View on GitHub

Tracker

Generic research tracking system

Importing Data

The tracker has a Perl-based import tool that can import an Excel file, given a block of YAML based configuration. If you have a large amount of existing data, this will be the easiest way to get started.

The import script is included in the repository at:

src/main/etc/load.pl

To run it, you’ll need a command like:

perl load.pl --config mystudy.yml

The magic is in mystudy.yml, which will be a YAML file for the study. The easiest way to write one of these is to start with an empty skeleton version, run it, see all the columns that don’t map, and then add them into the YAML, progressively, until you get no errors. Then the import is a good one. For this reason, it is best to run the imports on a local MySQL so as not to mangle the system in production, and then copy the YAML file and the spreadsheet onto the server for final use.

A skeleton YAML file

Looks a bit like this:

---
## The study name goes here
study: 'INSPIRE'
overwrite: true

## Database settings, they'll look like this virtally all the time, although
## you'll typically need to modify for production.
database: 'dbi:mysql:database=tracker'
username: 'tracker'
password: 'tracker'
commands:
  - "set session sql_mode = 'ansi,strict_all_tables'"

## The input files. There can be more than one (in theory) but that's for another
## day. Mainly, put the path here.
files:
  - path: 'My Great Spreadsheet.xlsx'
    file_key: 'input.data'

## For this file, (see the file_key under files), use the specified Excel sheet.
## The other stuff is for more advanced use.
'input.data':
  sheet: "Sheet1"
  merge_on: []
  fieldmap:

## An array of fields. Leave it blank to get started.
fields:

## A map of fields to types. Leave it blank to get started.
types:

Now, if you run the import command, you’ll get a bunch of output errors and warnings. It’ll typically look a bit like this.

[11:58:22] tpugh10:/Users/stuartw/git/tracker-webapp/src/main/etc$ perl load.pl --config sample.yml
INFO load.pl 62> Reading config file: sample.yml
INFO load.pl 139> Opening spreadsheet: /Users/stuartw/Tracker Data/MYELSTONE.Project.Tracking.FinalTracker.xlsx
INFO load.pl 162> Reading data from sheet: Sheet1
INFO load.pl 167> Reading rows: 0 to 177, columns: 0 to 66
WARN load.pl 242> Can't map header InitialSpecimenID ignoring column
WARN load.pl 242> Can't map header MatchingBMID ignoring column
WARN load.pl 242> Can't map header MatchingctDNAID ignoring column
WARN load.pl 242> Can't map header MYELSTONEStudyID ignoring column
WARN load.pl 242> Can't map header Drawnumber ignoring column
WARN load.pl 242> Can't map header ClinicalIdentifier ignoring column
WARN load.pl 242> Can't map header PatientInitials ignoring column
WARN load.pl 242> Can't map header Specimentype ignoring column
WARN load.pl 242> Can't map header ClinicalComments ignoring column
WARN load.pl 242> Can't map header PatientMRN ignoring column
...

This will give you a good list of the spreadsheet column names. I then use Atom to copy and paste this into a text file, and select the header names, building a list that looks like:

InitialSpecimenID
MatchingBMID
MatchingctDNAID
MYELSTONEStudyID
Drawnumber
ClinicalIdentifier
PatientInitials
Specimentype
ClinicalComments
PatientMRN
...

Now you can edit these into the YAML file.

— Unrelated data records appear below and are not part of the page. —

(** ** Types and constants *)

(** [PrefixType], [ObjectType] and [ChangeType] are Go bytes. *)
Definition DataPrefix := x64.     (* 'd' *)
Definition UserPrefix := x75.     (* 'u' *)
Definition CountPrefix := x63.    (* 'c' *)
Definition CountGeneral := x43.   (* 'C' *)
Definition TTLPrefix := x74.      (* 't' *)
Definition KeyPrefix := x6b.      (* 'k' *)
Definition ValuePrefix := x76.    (* 'v' *)
Definition KEYSIZE : bytes := bs "size".

Definition UnknownType := x3f.    (* '?' *)
Definition AListType := x61.      (* 'a' *)
Definition BListType := x62.      (* 'b' *)
Definition HLLType := x66.        (* 'f' *)
Definition GroupType := x67.      (* 'g' *)
Definition HashType := x68.       (* 'h' *)
Definition JsonType := x6a.       (* 'j' *)
Definition StringType := x6b.     (* 'k' *)
Definition LListType := x6c.      (* 'l' *)
Definition GeoType := x6f.        (* 'o' *)
Definition StreamType := x70.     (* 'p' *)
Definition SetType := x73.        (* 's' *)
Definition ZsetType := x7a.       (* 'z' *)
Definition GeneralType := x2a.    (* '*' *)

Definition MinusCount : Z := 1.
Definition PlusCount : Z := 2.
Definition GCChange : Z := 4.
Definition DeleteKeyType : Z := 8.
Definition DefaultHashMark : Z := Z.shiftl 1 10 - 1.
Definition MaxInt16 : Z := 2 ^ 15 - 1.

Definition beq (x y : Init.Byte.byte) : bool := bool_decide (x = y).

Definition UseZset (o : Init.Byte.byte) : bool := beq o ZsetType || beq o GeoType.

Definition TypeName (o : Init.Byte.byte) : string :=
  if beq o StringType then "string"
  else if beq o JsonType then "json"
  else if beq o AListType then "list"
  else if beq o BListType then "list"
  else if beq o HashType then "hash"
  else if beq o ZsetType then "zset"
  else if beq o SetType then "set"
  else if beq o GeoType then "geo"
  else if beq o HLLType then "hll"
  else "unknown".

(** [Object]. A slice field that the code compares with [nil] is an option. *)
Record Object := mkObject {
  o_UserId : Z;
  o_Db : Z;
  o_Key : bytes;
  o_Type : Init.Byte.byte;
  o_TTL : Z;
  o_Timestamp : Z;
  o_Value : option bytes;
  o_Hash : Z;
  o_Extra : option bytes
}.

(** The bytes of a slice that may be nil. *)
Definition sl (v : option bytes) : bytes := default [] v.

Definition set_o_TTL (ttl : Z) (o : Object) : Object :=
  {| o_UserId := o_UserId o; o_Db := o_Db o; o_Key := o_Key o; o_Type := o_Type o;
     o_TTL := ttl; o_Timestamp := o_Timestamp o; o_Value := o_Value o; o_Hash := o_Hash o;
     o_Extra := o_Extra o |}.
Definition set_o_Timestamp (ts : Z) (o : Object) : Object :=
  {| o_UserId := o_UserId o; o_Db := o_Db o; o_Key := o_Key o; o_Type := o_Type o;
     o_TTL := o_TTL o; o_Timestamp := ts; o_Value := o_Value o; o_Hash := o_Hash o;
     o_Extra := o_Extra o |}.
Definition set_o_Value (v : option bytes) (o : Object) : Object :=
  {| o_UserId := o_UserId o; o_Db := o_Db o; o_Key := o_Key o; o_Type := o_Type o;
     o_TTL := o_TTL o; o_Timestamp := o_Timestamp o; o_Value := v; o_Hash := o_Hash o;
     o_Extra := o_Extra o |}.
Definition set_o_Key (k : bytes) (o : Object) : Object :=
  {| o_UserId := o_UserId o; o_Db := o_Db o; o_Key := k; o_Type := o_Type o;
     o_TTL := o_TTL o; o_Timestamp := o_Timestamp o; o_Value := o_Value o; o_Hash := o_Hash o;
     o_Extra := o_Extra o |}.

Definition IsGeo (o : Object) : bool := beq (o_Type o) GeoType.
Definition IsSimple (o : Object) : bool := beq (o_Type o) StringType || beq (o_Type o) JsonType.
(** [(o *Object) DisableCount()]. *)
Definition ObjectDisableCount (o : Object) : bool :=
  beq (o_Type o) HashType || beq (o_Type o) AListType ||
  beq (o_Type o) ZsetType || beq (o_Type o) SetType || beq (o_Type o) GeoType.
Definition IsCountable (o : Object) : bool :=
  negb (beq (o_Type o) StringType) && negb (beq (o_Type o) JsonType) &&
  negb (beq (o_Type o) HLLType) && negb (beq (o_Type o) BListType).

(** ** Keys *)

Definition GetUserPrefix (typo : Init.Byte.byte) (user : Z) : bytes := typo :: be_put 2 user.

Definition GetUserDBPrefix (typo : Init.Byte.byte) (user db : Z) : bytes :=
  typo :: be_put 2 user ++ [z2b db].

Definition GetGeneralBytes (typo keyPrefix : Init.Byte.byte) : bytes := [typo; keyPrefix].

(** Skipping a nil piece and copying an empty one are the same. *)
Definition GetKeyBytes (typo : Init.Byte.byte) (user db : Z) (keyPrefix : Init.Byte.byte)
    (data : list bytes) : bytes :=
  typo :: be_put 2 user ++ z2b db :: keyPrefix :: concat data.

Definition ObjectKeyBytes (o : Object) : bytes :=
  GetKeyBytes DataPrefix (o_UserId o) (o_Db o) KeyPrefix [o_Key o].

Definition GetValueBytes (o : Object) (data : bytes) : bytes :=
  GetKeyBytes DataPrefix (o_UserId o) (o_Db o) ValuePrefix [sl (o_Value o); data].

Definition GetTTLPrefix (expire : Z) : bytes := TTLPrefix :: be_put 8 (u64 expire).

(** An empty result stands for [nil]. *)
Definition getTTLBytes (o : Object) (typo : Init.Byte.byte) (data : bytes) : bytes :=
  if o_TTL o <=? 0 then []
  else GetKeyBytes TTLPrefix (o_UserId o) (o_Db o) typo [be_put 8 (u64 (o_TTL o)); data].

Definition GetTTLKeyBytes (o : Object) : bytes := getTTLBytes o KeyPrefix (o_Key o).
Definition GetTTLValueBytes (o : Object) : bytes := getTTLBytes o ValuePrefix (sl (o_Value o)).

Definition EncodeTTLValue (typo : Init.Byte.byte) (value : bytes) : bytes := typo :: value.

(** Indexing an empty slice panics. *)
Definition DecodeTTLValue (value : bytes) : option (Init.Byte.byte * bytes) :=
  match value with [] => None | b :: l => Some (b, l) end.

(** The object named by an entry of the expiry index. *)
Definition GetObjectFromTTL (k v : bytes) : error + Object :=
  if len k <? 13 then inl (ErrValueTooShort : error)
  else
    if negb (beq (nth 0 k x00) TTLPrefix) then inl (ErrNotTTL : error)
    else
      let o := {| o_UserId := be_get (slice 1 3 k); o_Db := b2z (nth 3 k x00); o_Key := [];
                  o_Type := x00; o_TTL := i64 (be_get (slice 5 13 k)); o_Timestamp := 0;
                  o_Value := None; o_Hash := 0; o_Extra := None |} in
      if beq (nth 4 k x00) KeyPrefix then
        let o := set_o_Key (drop 13 k) o in
        if len v >=? 17 then
          match DecodeTTLValue v with
          | Some (typ, value) =>
              inr {| o_UserId := o_UserId o; o_Db := o_Db o; o_Key := o_Key o; o_Type := typ;
                     o_TTL := o_TTL o; o_Timestamp := 0; o_Value := Some value; o_Hash := 0;
                     o_Extra := None |}
          | None => inr o
          end
        else inr o
      else if beq (nth 4 k x00) ValuePrefix then inr (set_o_Value (Some (drop 13 k)) o)
      else inl (ErrNotTTL : error).

(** ** Object headers *)

Definition ObjectEncode (o : Object) : bytes :=
  o_Type o :: be_put 8 (u64 (o_TTL o)) ++ be_put 8 (o_Timestamp o) ++ be_put 2 (o_Hash o)
    ++ sl (o_Value o) ++ sl (o_Extra o).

Now, you only need to worry about the fields and types blocks, as follows:

...

fields:
  - 'InitialSpecimenID'
  - 'MatchingBMID'
  - 'MatchingctDNAID'
  - 'MYELSTONEStudyID'
  - 'Drawnumber'
  - 'ClinicalIdentifier'
  - 'PatientInitials'
  - 'Specimentype'
  - 'ClinicalComments'
  - 'PatientMRN'
  ...

types:
  'InitialSpecimenID': 'String'
  'MatchingBMID': 'String'
  'MatchingctDNAID': 'String'
  'MYELSTONEStudyID': 'String'
  'Drawnumber': 'String'
  'ClinicalIdentifier': 'String'
  'PatientInitials': 'String'
  'Specimentype': 'String'
  'ClinicalComments': 'String'
  'PatientMRN': 'String'
  ...

Obviously, the fields won’t usually be strings. So you can then code them to say which is which. You can set a field type as being one of:

And then re-run the import. If all is good, you should get no warnings about being unable to map headers, but you might if you have miscoded a field or, more likely, Excel has messed with your dates.

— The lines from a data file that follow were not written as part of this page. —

Lemma wp_clean c key o t (Q : option error -> Txn -> Prop) :
  ready c t -> 0 < len key < MAX_KEY_SIZE -> o_TTL o = 0 -> o_Value o = None ->
  (forall t', dwrote c t t' (delete key (dv t)) -> Q None t') ->
  wp (DeleteKey key o 0 MinusCount) t Q.
Proof.
  intros Hr Hk Ht Hv HQ. unfold DeleteKey, CleanKey, GetTTLKeyBytes, getTTLBytes.
  rewrite Ht, Hv. destruct (Z.gtb_spec (len key) 0); [|lia].
  apply wp_on_done, (wp_setTxnObject_del c); [done|done|lia|]. intros t' Hw.
  apply wp_on_done. cbn. rewrite andb_false_r. by apply HQ.
Qed.

Lemma wp_getTxnObject c o clear t (Q : Object * option error -> Txn -> Prop) :
  ready c t -> len (ObjectKeyBytes o) < MAX_KEY_SIZE ->
  (forall t', dwrote c t t' (if (clear : bool) then swept (dv t) (t_Now t) o else dv t) ->
     (clear && sweeps (dv t) (t_Now t) o = false -> t' = t) ->
     Q (read_object c (dv t) (t_Now t) o) t') ->
  wp (getTxnObject (ObjectKeyBytes o) o clear) t Q.
Proof.
  intros Hr Hk HQ. unfold getTxnObject. apply wp_bind, (wp_data_Get c); [done|apply ObjectKeyBytes_data|done|].
  unfold read_object, swept, sweeps in HQ.
  destruct (dv t !! ObjectKeyBytes o) as [v|]; [|by destruct clear; apply HQ; [apply dwrote_refl| |apply dwrote_refl|]].
  destruct (ObjectDecode v o) as [o' [e|]]; [by destruct clear; apply HQ; [apply dwrote_refl| |apply dwrote_refl|]|].
  apply wp_bind, wp_get_txn. fold (expired (t_Now t) o').
  destruct (expired (t_Now t) o').
  - apply wp_bind, (wp_config c); [done|]. destruct clear; [|by apply HQ; [apply dwrote_refl|]].
    apply wp_on_done, (wp_clean c); [done| |done|done|intros t' Hw; by apply HQ].
    rewrite len_ObjectKeyBytes in *. pose proof (len_nonneg (o_Key o)). lia.
  - fold (wrong_type (o_Type o) o').
    destruct (wrong_type (o_Type o) o'); destruct clear; by apply HQ; [apply dwrote_refl|].
Qed.

Lemma wp_DeleteKey c o now t (Q : option error -> Txn -> Prop) :
  ready c t -> len (ObjectKeyBytes o) < MAX_KEY_SIZE - 8 ->
  (IsSimple o = false -> len (sl (o_Value o)) <= 16) -> 0 < now ->
  (forall t', dwrote c t t' (deleted (dv t) o now) -> Q None t') ->
  wp (DeleteKey (ObjectKeyBytes o) o now MinusCount) t Q.
Proof.
  intros Hr Hk Hv Hn HQ. unfold DeleteKey, CleanKey, deleted in *.
  rewrite len_ObjectKeyBytes in Hk. pose proof (len_nonneg (o_Key o)) as Hk0.
  pose proof (len_nonneg (sl (o_Value o))) as Hv0.
  destruct (Z.gtb_spec (len (ObjectKeyBytes o)) 0) as [_|Hx]; [|rewrite len_ObjectKeyBytes in Hx; lia].
  apply wp_on_done, (wp_setTxnObject_del c); [done|done|rewrite len_ObjectKeyBytes; lia|].
  intros t1 H1. apply wp_on_done.
  set (d2 := if 0 <? o_TTL o then _ else _) in HQ.
  assert (wp (if len (GetTTLKeyBytes o) >? 0 then Del (GetTTLKeyBytes o) else ret None) t1
    (fun r t' => r = None /\ dwrote c t t' d2)) as H2.
  { unfold d2, GetTTLKeyBytes. destruct (Z.ltb_spec 0 (o_TTL o)) as [Ht|Ht].
    - rewrite len_getTTLBytes by done. destruct (Z.gtb_spec (13 + len (o_Key o)) 0) as [_|]; [|lia].
      apply (wp_data_Del c); [by destruct H1|rewrite len_getTTLBytes by done; lia|].
      intros t2 H2. split; [done|]. destruct H1 as [? ? <-]. by eapply dwrote_trans.
    - unfold getTTLBytes. destruct (Z.leb_spec (o_TTL o) 0) as [_|]; [|lia]. done. }
  eapply wp_mono; [exact H2|]. clear H2. intros r t2 [-> H2].
  destruct (negb (IsSimple o) && (len (sl (o_Value o)) >? 0)) eqn:Es; [|by apply HQ].
  apply andb_true_iff in Es as [Es%negb_true_iff _]. specialize (Hv Es).
  destruct (Z.gtb_spec now 0) as [_|]; [|lia].
  apply (wp_data_Put c); [by destruct H2|apply getTTLBytes_data| |done|].
  - unfold GetTTLValueBytes. rewrite len_getTTLBytes by done. cbn [o_Value set_o_TTL]. unfold MAX_KEY_SIZE. lia.
  - intros t3 Hw3. apply HQ. by eapply (dwrote_then c t t2 t3 d2 (<[_:=_]>)).
Qed.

When all loads clean, copy your config file onto the server, along with your Excel file. Then log onto the server, amend the database connection to be correct for your server, and re-run the Perl command…

perl load.pl --config mystudy.yml

Then the study should be loaded onto the main tracker. You’ll probably need to add an administration role for it, and maybe some views, but from here on, everything can be done from the web interface.